Stored items:
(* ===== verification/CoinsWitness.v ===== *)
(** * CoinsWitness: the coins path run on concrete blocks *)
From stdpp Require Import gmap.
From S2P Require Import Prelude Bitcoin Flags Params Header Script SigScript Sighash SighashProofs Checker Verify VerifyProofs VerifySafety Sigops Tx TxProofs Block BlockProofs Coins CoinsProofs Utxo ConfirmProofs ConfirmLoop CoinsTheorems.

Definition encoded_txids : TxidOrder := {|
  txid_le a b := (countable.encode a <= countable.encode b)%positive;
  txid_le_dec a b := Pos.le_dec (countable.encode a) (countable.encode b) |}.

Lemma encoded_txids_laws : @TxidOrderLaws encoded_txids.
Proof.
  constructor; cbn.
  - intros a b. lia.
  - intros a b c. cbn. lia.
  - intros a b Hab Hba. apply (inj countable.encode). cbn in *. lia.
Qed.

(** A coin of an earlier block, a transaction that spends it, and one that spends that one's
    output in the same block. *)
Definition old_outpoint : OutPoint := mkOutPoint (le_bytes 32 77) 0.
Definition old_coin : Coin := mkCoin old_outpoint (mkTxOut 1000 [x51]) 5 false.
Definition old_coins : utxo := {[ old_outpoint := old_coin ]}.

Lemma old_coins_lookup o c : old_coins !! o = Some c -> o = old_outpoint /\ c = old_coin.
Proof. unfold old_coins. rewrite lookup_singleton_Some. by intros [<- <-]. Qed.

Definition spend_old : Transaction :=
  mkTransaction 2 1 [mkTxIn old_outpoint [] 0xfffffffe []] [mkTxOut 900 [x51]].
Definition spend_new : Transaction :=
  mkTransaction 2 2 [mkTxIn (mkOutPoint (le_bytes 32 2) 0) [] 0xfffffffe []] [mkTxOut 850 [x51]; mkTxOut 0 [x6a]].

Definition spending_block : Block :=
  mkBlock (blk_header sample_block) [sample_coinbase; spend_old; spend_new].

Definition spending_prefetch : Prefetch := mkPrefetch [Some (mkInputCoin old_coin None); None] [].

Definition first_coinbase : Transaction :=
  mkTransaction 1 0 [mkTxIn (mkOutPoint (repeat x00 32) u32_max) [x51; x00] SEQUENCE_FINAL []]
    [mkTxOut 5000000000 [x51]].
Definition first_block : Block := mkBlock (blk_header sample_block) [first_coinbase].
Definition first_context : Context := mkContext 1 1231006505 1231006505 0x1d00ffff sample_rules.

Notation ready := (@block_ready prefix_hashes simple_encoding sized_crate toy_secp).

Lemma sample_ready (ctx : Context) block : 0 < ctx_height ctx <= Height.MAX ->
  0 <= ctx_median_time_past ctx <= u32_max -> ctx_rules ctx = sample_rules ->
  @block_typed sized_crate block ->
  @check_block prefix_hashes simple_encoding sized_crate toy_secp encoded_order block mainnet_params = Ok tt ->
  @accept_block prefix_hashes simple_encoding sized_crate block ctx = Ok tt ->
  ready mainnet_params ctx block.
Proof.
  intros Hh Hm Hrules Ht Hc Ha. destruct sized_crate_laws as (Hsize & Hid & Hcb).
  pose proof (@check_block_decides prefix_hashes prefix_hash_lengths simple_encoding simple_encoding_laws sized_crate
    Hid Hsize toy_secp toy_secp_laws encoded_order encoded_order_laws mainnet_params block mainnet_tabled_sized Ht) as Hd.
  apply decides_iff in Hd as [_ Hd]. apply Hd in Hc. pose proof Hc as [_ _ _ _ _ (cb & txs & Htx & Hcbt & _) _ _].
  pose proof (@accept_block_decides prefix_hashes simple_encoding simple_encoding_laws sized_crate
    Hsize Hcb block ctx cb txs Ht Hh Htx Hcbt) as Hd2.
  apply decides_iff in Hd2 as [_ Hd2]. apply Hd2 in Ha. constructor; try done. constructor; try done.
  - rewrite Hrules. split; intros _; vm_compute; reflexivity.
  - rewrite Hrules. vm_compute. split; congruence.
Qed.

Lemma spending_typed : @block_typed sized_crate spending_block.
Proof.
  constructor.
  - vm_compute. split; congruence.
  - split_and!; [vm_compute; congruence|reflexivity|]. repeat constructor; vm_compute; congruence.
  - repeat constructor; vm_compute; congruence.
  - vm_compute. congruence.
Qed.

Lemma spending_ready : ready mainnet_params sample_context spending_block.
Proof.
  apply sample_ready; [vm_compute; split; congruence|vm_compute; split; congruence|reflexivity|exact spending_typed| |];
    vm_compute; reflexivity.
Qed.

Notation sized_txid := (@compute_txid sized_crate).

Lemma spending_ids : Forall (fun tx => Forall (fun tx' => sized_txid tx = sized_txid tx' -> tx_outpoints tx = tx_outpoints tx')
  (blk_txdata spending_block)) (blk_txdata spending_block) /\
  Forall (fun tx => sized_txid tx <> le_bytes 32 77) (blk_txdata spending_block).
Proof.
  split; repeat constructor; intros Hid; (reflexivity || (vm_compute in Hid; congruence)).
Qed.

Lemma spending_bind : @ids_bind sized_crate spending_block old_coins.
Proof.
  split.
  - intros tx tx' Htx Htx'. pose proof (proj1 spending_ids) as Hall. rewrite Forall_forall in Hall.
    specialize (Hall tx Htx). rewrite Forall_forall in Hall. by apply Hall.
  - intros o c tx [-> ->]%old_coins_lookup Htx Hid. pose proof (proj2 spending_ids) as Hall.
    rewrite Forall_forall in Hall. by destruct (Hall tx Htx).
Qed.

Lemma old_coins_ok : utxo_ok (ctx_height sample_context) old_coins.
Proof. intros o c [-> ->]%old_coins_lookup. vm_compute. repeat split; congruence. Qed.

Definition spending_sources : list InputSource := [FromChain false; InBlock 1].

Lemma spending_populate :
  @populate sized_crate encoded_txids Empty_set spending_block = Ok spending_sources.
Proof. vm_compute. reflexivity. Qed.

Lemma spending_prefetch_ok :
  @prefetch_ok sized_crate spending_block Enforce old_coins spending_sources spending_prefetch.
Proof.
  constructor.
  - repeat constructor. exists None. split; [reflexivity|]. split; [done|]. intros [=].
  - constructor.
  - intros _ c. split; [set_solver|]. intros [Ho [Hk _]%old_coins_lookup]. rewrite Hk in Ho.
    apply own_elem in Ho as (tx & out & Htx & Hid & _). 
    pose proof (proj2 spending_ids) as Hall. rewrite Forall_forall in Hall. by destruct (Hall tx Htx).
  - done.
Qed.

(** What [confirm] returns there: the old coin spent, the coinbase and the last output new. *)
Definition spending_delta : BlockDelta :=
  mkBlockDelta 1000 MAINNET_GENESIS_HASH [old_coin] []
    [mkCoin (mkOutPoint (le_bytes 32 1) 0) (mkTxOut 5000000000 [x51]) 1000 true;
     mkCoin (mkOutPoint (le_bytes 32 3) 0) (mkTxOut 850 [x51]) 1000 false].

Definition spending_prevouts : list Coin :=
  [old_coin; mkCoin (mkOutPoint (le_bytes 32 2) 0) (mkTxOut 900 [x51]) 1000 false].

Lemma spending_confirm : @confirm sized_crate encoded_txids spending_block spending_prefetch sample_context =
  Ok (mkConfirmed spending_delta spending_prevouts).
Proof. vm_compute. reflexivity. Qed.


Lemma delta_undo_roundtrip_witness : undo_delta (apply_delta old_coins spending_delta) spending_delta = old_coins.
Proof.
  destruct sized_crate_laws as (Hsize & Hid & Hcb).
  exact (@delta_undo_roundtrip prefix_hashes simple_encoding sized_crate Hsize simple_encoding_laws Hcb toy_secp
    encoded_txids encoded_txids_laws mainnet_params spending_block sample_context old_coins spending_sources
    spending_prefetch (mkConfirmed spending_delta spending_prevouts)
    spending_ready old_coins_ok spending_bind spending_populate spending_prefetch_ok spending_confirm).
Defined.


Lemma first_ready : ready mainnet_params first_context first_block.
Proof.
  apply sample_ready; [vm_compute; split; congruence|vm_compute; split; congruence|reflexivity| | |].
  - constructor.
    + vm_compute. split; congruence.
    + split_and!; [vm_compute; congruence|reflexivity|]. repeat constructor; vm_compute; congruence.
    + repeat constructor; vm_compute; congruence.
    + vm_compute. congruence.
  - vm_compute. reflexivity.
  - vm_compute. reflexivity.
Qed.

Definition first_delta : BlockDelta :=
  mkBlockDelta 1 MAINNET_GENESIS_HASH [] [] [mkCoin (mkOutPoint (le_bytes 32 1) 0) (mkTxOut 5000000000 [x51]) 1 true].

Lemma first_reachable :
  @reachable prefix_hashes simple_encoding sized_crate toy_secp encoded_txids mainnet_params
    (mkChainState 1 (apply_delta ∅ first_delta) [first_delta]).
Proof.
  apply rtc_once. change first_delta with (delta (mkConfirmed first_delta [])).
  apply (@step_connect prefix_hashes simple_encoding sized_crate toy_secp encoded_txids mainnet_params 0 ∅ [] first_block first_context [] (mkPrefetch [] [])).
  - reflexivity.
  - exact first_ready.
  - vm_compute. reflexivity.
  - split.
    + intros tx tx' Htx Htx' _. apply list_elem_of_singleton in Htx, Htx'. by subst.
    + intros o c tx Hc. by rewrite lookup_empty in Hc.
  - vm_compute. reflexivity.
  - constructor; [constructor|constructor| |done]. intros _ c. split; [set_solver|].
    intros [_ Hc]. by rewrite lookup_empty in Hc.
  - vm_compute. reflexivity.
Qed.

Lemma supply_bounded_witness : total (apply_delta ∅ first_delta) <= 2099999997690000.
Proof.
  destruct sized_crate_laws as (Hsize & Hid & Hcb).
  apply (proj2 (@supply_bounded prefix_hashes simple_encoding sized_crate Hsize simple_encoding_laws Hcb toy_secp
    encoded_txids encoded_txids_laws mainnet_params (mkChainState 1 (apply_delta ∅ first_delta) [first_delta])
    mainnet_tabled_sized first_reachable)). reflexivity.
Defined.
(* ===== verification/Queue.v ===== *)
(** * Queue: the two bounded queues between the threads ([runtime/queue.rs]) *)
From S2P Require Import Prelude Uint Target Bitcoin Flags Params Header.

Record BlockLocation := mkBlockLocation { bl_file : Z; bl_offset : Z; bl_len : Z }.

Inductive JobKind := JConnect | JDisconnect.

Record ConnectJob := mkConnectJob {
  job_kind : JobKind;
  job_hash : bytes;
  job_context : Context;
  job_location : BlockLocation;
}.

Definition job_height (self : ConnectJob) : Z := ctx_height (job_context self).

==

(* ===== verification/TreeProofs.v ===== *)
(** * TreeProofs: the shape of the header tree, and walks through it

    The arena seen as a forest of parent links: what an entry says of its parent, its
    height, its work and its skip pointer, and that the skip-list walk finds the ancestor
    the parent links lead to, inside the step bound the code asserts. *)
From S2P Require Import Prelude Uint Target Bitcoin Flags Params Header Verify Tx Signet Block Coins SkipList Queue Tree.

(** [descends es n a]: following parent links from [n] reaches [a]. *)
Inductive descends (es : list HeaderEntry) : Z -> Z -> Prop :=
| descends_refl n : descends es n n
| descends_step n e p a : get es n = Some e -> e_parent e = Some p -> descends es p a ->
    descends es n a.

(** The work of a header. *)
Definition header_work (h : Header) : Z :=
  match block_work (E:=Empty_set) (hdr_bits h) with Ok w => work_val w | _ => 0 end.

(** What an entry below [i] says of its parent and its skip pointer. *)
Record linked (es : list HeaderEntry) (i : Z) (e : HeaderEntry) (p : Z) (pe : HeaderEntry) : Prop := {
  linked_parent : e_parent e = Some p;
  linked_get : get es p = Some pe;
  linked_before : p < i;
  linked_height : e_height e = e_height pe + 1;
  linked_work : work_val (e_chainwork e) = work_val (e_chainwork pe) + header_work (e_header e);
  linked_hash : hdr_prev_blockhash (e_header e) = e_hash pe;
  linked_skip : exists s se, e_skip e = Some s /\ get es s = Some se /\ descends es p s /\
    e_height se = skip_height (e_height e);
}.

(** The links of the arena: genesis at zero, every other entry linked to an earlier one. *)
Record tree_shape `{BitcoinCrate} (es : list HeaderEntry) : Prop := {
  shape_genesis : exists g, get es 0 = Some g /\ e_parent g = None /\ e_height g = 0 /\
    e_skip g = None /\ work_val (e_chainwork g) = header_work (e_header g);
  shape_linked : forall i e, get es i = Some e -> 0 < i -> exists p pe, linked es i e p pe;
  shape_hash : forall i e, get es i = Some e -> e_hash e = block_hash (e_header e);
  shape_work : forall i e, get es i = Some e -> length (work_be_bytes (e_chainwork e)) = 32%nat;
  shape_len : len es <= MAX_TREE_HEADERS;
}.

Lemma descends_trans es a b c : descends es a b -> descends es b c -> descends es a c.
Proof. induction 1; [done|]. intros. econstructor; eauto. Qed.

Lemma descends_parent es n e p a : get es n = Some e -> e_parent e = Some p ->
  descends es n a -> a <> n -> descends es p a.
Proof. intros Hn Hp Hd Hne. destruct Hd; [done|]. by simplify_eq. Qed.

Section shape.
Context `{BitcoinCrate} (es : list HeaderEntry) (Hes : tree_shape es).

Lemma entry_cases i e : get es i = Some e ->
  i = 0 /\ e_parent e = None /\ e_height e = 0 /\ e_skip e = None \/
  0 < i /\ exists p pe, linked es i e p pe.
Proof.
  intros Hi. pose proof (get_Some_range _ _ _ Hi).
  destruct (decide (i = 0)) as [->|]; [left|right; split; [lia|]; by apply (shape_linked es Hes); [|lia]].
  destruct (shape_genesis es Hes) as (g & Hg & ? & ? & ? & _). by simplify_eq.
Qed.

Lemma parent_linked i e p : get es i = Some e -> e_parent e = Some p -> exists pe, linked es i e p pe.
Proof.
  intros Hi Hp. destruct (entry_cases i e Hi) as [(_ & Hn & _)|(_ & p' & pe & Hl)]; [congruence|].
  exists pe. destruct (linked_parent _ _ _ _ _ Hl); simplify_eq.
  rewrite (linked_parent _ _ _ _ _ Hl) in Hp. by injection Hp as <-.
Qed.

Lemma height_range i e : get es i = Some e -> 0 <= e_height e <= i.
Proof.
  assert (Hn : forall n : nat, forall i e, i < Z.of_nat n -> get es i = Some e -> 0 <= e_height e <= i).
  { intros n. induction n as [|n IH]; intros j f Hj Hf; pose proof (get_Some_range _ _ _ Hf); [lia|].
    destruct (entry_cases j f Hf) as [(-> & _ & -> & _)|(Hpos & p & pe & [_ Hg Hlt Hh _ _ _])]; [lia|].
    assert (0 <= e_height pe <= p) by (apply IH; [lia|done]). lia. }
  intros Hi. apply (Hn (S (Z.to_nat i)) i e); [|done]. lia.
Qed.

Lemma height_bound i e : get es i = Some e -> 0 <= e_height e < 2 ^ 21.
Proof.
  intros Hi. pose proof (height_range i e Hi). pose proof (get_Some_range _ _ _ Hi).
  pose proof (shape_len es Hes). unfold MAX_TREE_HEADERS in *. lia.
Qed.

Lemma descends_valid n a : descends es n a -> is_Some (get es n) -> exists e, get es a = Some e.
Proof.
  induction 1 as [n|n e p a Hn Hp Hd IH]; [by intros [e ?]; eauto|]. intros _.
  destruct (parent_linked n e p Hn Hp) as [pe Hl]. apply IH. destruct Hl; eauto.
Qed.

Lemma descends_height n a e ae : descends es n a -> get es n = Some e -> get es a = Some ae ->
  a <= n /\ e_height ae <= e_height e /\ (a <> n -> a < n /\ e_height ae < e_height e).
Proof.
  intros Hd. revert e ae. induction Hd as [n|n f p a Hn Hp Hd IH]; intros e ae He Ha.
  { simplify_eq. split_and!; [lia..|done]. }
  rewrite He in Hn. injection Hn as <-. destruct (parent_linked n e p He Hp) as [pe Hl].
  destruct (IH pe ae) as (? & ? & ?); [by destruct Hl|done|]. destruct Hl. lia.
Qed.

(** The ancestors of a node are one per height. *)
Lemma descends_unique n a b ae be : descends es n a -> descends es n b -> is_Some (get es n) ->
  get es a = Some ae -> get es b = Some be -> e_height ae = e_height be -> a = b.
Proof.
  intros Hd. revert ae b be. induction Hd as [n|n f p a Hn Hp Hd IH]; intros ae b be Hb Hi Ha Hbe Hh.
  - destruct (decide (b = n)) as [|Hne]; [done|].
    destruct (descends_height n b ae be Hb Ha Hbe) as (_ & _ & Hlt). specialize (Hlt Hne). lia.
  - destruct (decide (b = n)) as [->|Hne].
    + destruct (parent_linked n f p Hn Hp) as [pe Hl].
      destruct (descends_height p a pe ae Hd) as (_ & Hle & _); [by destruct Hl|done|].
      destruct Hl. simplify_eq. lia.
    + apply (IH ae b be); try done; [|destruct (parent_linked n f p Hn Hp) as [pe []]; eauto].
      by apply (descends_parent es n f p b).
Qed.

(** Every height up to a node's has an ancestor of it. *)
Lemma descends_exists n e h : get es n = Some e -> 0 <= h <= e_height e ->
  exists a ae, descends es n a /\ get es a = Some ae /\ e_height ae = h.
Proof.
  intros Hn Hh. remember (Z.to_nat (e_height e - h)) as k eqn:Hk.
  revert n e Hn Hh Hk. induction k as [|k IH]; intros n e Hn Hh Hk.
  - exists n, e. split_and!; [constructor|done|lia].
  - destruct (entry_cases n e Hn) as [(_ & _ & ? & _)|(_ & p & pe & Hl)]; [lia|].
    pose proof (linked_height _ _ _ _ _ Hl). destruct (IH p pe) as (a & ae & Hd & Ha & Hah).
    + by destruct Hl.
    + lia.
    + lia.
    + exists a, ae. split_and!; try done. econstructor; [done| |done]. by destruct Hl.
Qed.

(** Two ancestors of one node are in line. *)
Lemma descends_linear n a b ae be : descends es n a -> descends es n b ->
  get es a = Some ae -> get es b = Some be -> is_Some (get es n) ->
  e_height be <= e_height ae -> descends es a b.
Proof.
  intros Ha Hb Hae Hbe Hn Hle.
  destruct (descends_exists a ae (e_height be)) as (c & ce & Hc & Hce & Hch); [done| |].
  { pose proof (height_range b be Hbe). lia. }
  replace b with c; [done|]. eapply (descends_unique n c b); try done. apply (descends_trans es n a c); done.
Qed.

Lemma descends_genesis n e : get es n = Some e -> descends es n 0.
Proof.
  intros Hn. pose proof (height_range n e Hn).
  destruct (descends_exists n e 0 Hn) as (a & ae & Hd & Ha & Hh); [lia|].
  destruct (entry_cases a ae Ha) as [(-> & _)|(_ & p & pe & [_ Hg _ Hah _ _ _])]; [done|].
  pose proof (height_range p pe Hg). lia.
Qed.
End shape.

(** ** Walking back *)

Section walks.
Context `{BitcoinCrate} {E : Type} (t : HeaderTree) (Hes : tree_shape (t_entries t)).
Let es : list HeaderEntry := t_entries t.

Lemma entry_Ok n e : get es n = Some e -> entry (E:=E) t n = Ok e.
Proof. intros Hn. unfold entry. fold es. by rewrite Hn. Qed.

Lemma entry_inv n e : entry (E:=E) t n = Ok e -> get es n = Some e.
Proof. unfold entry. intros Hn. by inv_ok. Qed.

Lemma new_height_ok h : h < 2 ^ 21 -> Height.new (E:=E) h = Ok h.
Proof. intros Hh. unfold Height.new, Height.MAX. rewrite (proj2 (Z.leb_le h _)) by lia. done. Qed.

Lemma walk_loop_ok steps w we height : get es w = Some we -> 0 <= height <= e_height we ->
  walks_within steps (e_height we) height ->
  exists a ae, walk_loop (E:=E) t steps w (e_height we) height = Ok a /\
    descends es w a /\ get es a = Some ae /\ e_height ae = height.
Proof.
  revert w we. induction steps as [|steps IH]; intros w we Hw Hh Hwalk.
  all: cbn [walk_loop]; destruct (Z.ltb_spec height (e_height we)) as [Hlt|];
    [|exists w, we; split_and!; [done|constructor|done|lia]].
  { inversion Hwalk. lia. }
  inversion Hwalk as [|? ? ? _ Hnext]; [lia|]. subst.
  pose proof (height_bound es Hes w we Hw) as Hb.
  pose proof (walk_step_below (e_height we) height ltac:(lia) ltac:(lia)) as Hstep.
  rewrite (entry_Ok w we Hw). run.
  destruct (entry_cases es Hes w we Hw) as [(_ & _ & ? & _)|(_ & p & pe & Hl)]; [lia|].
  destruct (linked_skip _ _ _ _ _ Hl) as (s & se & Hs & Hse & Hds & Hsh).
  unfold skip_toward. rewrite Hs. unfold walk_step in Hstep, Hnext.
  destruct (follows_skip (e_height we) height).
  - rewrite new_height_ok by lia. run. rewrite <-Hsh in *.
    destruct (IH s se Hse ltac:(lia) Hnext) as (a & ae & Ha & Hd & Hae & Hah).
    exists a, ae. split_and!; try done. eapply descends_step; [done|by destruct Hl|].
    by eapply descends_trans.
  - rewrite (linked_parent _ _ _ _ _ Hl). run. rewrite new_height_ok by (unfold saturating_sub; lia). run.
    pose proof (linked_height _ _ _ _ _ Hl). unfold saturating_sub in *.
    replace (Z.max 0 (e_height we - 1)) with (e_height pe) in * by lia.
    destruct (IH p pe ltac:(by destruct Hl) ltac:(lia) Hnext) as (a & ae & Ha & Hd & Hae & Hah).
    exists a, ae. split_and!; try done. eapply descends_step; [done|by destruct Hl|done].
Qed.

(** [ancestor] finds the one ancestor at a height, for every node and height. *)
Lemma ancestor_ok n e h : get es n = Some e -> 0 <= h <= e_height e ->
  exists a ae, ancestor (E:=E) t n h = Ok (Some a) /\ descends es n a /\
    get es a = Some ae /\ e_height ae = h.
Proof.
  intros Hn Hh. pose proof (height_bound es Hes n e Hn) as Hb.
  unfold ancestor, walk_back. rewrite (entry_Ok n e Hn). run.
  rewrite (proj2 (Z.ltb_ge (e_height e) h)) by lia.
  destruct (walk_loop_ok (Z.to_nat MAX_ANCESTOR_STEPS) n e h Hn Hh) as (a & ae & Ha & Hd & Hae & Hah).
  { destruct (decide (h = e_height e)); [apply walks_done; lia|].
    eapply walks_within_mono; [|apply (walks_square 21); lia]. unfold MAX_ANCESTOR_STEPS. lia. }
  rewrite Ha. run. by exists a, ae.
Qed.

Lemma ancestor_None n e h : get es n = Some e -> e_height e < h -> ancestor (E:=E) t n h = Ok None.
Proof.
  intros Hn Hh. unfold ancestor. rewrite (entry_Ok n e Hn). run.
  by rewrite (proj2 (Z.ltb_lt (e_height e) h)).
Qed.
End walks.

---

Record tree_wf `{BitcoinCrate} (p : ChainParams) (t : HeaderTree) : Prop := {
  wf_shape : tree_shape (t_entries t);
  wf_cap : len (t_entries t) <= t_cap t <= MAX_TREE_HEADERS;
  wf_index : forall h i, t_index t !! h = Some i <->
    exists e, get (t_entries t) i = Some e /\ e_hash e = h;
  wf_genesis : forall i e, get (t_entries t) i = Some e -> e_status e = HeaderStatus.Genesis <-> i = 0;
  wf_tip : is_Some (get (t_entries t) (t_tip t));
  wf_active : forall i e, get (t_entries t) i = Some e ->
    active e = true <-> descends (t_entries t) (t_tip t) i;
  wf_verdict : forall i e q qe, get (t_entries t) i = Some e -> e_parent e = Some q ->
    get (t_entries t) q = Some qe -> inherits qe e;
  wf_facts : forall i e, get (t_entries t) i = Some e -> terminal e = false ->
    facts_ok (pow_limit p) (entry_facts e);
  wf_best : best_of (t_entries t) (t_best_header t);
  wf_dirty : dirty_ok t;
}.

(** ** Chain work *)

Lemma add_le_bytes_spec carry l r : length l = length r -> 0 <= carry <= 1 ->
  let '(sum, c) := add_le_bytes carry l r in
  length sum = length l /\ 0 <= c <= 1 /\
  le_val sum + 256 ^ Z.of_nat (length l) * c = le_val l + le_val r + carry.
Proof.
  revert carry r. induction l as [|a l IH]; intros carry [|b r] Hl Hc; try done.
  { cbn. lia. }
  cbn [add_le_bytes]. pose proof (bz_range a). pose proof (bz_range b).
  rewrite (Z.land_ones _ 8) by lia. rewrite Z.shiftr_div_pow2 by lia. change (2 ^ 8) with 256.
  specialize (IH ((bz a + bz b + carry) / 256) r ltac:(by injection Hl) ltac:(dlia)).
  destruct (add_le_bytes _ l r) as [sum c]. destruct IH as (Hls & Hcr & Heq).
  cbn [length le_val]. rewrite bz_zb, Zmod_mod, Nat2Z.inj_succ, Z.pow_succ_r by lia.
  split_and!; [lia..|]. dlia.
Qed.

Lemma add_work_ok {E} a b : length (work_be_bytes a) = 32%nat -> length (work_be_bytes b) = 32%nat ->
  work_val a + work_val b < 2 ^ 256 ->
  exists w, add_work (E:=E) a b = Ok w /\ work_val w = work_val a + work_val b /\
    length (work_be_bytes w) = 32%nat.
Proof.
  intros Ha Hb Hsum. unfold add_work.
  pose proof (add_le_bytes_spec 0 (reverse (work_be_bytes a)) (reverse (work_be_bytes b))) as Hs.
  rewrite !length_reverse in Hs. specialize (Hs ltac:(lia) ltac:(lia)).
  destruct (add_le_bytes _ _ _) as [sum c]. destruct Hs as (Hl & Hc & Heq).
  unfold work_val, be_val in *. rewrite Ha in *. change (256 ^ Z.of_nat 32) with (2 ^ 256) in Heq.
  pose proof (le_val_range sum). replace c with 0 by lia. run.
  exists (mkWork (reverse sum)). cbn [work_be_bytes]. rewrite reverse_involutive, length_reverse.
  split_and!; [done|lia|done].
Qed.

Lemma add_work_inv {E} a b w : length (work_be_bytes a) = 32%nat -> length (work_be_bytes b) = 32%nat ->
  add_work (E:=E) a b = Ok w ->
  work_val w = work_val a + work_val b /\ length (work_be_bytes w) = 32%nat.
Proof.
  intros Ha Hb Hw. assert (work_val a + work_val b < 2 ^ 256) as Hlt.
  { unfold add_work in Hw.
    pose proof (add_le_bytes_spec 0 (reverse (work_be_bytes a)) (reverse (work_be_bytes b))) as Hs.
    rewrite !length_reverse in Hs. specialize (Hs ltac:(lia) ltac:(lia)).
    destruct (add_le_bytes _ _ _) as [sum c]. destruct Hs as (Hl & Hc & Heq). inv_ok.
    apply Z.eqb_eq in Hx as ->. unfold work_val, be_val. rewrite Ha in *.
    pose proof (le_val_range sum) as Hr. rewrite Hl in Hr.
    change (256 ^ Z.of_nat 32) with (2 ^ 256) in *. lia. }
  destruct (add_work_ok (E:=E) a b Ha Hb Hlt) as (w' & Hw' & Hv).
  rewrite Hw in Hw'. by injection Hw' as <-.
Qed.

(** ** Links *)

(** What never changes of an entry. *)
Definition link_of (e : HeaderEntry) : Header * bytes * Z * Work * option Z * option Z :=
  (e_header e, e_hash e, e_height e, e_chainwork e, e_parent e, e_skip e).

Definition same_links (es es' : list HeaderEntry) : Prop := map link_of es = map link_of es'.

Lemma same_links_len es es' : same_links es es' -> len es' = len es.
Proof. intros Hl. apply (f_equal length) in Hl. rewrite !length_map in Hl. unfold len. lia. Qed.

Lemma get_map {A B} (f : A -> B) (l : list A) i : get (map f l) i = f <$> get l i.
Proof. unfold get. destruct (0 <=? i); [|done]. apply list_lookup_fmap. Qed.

● What the task asks: Could you retype exactly the lines above, starting at the line that contains "(* ===== verification/CoinsWitness.v ===== *)" and ending at the line that contains "From stdpp Require Import gmap.", and nothing more?

● Result below:
(* ===== verification/CoinsWitness.v ===== *)
(** * CoinsWitness: the coins path run on concrete blocks *)
From stdpp Require Import gmap.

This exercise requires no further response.